1. Lokale Handels- und Dienstleistungsplattformen

Durch die Vernetzung der lokalen Akteure (online und offline) können genossenschaftlich organisierte Plattformen Handels-, Dienstleistungs- und Behördenangebote bündeln und damit die Wirtschaft vor Ort stärken. Solche Online-Portale stellen einen Marktplatz für lokale Geschäfte und regionale Produkte und Dienstleistungen zur Verfügung. Die Wertschöpfung bleibt vor Ort. Über die Einbindung der Volksbanken und Raiffeisenbanken vor Ort kann die Finanzierung unter Ausschöpfung von staatlichen Fördermitteln gesichert werden.

2. Industrie- und Wirtschaftsplattformen

Plattformbasierte Applikationen werden auch im industriellen Umfeld zum entscheidenden Differenzierungsfaktor. Doch KMU können es meist aus Zeit-, Kompetenz- und Ressourcengründen nicht leisten, in Eigenregie solch ein Plattformsystem aufzubauen. Über eine Genossenschaft kann der Aufbau einer Plattform gemeinschaftlich vorangetrieben werden, ohne dabei die eigene Selbstständigkeit aufzugeben.

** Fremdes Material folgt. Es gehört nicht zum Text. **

(** The loop over the marks of student [i] overwrites the rest of row [i]
    with the numbers read. *)
Lemma marks_loop (subjects : list string) (m : nat) (before after : list (list A))
      (k : nat) (pre zs : list A) (stdin : list string) :
  length subjects = m -> length pre + k = m -> length zs = k ->
  for_each (seq (length pre) k) (read_mark parse_float subjects (length before))
           {| ncols := m; rows := before ++ (pre ++ zs) :: after |} stdin
  = match read_floats parse_float k stdin with
    | Done vs rest => Done {| ncols := m; rows := before ++ (pre ++ vs) :: after |} rest
    | Failed e => Failed e
    end.
Proof.
  intros Hsub. revert pre zs stdin; induction k as [|k IH];
    intros pre zs stdin Hpre Hzs.
  - destruct zs; [|discriminate]. reflexivity.
  - destruct zs as [|z zs]; [discriminate|].
    cbn [seq for_each read_floats].
    assert (Hj : exists s, nth_error subjects (length pre) = Some s).
    { destruct (nth_error subjects (length pre)) eqn:E; [eauto|].
      apply nth_error_None in E. lia. }
    destruct Hj as (s & Hs).
    unfold io_bind at 1. unfold read_mark at 1.
    unfold io_bind, lift, getitem, io_ret, input. rewrite Hs.
    destruct stdin as [|line rest]; [reflexivity|].
    destruct (float_of parse_float line) as [v|e]; [|reflexivity].
    unfold setitem2. cbn [rows ncols].
    rewrite nth_error_middle.
    assert (Hlt : Nat.ltb (length pre) m = true) by (apply Nat.ltb_lt; lia).
    rewrite Hlt, !set_nth_middle.
    replace (pre ++ v :: zs) with ((pre ++ [v]) ++ zs) by now rewrite <- app_assoc.
    replace (S (length pre)) with (length (pre ++ [v]))
      by (rewrite length_app; simpl; lia).
    rewrite IH by (rewrite ?length_app; simpl in *; lia).
    destruct (read_floats parse_float k rest) as [vs rest'|e]; [|reflexivity].
    now rewrite <- app_assoc.
Qed.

3. Spezifische (Branchen-)Plattformen

Genossenschaftliche Plattformen haben beispielsweise im Handwerk großes Potenzial. Denn das Handwerk hat in Zeiten von digitalen Geschäftsmodellen und Plattformen einen entscheidenden Vorteil: Anders als zum Beispiel die großen Digitalkonzerne, die führend im Bereich der Plattformtechnologie sind, verfügt das Handwerk über ein tiefgreifendes Prozess-Know-how. Und auch im Bereich der Pflege ist eine genossenschaftliche Plattformlösung denkbar, die Pflegedienstleister vernetzt und deren Angebot bündelt, um dem Kunden einfach und schnell gefragte Versorgungsoptionen aufzuzeigen.

Fazit

Zusammenfassend bleibt festzuhalten: Die Digitalisierung bietet zahlreiche Chancen für die Wirtschaft. Um diese Chancen zu nutzen, ist die Kooperation innerhalb und über Branchen hinweg essenziell. Die Rechts- und Unternehmensform der eingetragenen Genossenschaft bietet hierzu die Möglichkeit. Dies gilt insbesondere im Bereich der Plattformökonomie. Dieses Potenzial sollte genutzt werden, um gerade kleine und mittelständische Unternehmen in einer globalen Wirtschaft wettbewerbsfähig zu machen oder zu halten.